◆ **Your task**:
What lines in the records below mention "OAuthService"? List them all.

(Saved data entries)
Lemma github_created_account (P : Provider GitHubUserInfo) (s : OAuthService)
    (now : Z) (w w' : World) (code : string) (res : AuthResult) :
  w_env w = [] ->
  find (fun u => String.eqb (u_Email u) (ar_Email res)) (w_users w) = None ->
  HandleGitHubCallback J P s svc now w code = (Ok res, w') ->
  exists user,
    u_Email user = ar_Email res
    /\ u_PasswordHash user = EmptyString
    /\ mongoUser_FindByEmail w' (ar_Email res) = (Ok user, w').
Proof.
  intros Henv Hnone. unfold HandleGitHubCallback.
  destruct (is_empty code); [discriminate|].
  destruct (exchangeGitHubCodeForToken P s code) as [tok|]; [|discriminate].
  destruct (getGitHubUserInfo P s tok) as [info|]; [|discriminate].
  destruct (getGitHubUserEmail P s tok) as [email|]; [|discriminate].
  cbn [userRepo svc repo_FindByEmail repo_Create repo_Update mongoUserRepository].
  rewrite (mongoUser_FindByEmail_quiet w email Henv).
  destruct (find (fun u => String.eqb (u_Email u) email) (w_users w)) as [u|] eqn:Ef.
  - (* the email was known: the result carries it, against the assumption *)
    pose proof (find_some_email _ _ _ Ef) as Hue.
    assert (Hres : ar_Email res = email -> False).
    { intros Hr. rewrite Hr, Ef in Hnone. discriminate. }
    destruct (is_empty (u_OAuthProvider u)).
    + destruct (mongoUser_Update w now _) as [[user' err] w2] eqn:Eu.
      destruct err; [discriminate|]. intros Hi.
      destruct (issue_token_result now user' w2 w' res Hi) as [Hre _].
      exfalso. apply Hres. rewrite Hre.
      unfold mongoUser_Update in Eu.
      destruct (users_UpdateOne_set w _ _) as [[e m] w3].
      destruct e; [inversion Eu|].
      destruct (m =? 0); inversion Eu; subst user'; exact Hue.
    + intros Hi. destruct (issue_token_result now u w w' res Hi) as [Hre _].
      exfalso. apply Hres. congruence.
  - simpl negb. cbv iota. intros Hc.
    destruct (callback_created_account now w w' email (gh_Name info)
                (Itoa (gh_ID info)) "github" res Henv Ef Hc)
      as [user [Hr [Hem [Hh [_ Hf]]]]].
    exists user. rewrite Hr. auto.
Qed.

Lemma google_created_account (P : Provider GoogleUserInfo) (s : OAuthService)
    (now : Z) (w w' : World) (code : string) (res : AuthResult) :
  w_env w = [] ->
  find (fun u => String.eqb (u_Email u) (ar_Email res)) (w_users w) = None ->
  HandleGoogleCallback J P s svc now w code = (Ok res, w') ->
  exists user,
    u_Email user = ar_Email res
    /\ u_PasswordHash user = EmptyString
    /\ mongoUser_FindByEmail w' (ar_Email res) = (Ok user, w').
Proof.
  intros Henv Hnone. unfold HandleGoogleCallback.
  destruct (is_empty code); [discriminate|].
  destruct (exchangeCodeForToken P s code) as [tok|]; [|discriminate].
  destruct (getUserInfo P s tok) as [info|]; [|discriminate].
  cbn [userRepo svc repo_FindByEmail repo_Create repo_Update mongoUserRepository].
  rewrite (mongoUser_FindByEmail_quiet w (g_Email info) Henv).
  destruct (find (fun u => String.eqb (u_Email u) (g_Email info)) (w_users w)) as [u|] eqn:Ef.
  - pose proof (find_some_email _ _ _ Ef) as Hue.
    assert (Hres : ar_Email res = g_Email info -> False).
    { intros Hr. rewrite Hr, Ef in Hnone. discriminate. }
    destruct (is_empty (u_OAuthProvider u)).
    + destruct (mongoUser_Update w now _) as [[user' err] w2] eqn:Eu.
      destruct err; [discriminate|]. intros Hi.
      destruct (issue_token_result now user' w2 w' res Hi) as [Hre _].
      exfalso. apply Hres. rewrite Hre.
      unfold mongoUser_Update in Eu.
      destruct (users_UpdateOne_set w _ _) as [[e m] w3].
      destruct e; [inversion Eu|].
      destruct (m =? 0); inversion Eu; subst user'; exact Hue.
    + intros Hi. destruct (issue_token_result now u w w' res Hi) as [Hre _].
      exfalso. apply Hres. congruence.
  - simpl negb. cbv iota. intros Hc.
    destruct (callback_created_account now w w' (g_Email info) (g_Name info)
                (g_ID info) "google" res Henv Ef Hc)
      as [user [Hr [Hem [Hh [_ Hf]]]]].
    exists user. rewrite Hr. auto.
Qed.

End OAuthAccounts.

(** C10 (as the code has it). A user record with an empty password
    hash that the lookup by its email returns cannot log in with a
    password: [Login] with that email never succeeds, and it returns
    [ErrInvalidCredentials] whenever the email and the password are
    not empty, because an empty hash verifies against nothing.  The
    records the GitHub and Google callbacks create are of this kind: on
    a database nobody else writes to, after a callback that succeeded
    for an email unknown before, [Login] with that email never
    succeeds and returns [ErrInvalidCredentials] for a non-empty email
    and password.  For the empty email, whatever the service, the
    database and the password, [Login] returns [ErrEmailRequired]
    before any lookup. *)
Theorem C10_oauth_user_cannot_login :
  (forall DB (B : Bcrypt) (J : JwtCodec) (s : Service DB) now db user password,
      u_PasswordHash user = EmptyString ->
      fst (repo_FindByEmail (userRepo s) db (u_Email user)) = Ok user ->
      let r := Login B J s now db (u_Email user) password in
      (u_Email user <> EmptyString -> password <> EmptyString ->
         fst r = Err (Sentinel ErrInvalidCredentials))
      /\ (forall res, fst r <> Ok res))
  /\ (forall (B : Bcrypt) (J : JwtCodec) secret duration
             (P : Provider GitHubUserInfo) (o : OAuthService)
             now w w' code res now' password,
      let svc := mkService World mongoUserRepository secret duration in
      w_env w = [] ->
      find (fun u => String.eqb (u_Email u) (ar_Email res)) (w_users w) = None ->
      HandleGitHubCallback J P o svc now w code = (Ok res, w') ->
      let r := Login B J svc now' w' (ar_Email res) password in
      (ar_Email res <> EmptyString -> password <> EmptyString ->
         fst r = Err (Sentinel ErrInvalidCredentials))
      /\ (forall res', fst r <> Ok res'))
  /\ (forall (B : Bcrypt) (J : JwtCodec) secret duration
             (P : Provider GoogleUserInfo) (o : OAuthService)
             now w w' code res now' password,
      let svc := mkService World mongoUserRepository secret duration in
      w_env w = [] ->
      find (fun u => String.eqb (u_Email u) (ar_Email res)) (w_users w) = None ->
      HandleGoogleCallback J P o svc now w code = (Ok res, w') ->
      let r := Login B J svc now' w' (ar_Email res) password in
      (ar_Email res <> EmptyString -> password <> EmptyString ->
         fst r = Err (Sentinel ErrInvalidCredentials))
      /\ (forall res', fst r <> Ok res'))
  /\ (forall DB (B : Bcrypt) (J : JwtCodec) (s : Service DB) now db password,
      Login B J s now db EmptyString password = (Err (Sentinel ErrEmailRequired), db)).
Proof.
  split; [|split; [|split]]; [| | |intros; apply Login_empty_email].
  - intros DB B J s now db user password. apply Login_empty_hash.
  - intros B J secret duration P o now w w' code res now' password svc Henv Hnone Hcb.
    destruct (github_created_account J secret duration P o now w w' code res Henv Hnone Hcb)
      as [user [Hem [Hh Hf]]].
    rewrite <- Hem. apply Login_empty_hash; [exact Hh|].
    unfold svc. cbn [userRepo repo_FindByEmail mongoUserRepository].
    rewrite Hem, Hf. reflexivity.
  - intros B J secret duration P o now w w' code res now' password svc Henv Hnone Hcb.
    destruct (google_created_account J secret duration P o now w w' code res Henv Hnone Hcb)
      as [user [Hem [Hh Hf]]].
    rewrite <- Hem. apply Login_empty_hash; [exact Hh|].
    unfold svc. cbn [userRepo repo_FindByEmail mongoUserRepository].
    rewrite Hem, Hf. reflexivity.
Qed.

◆ **Written response**:
Lemma github_created_account (P : Provider GitHubUserInfo) (s : OAuthService)
Lemma google_created_account (P : Provider GoogleUserInfo) (s : OAuthService)
             (P : Provider GitHubUserInfo) (o : OAuthService)
             (P : Provider GoogleUserInfo) (o : OAuthService)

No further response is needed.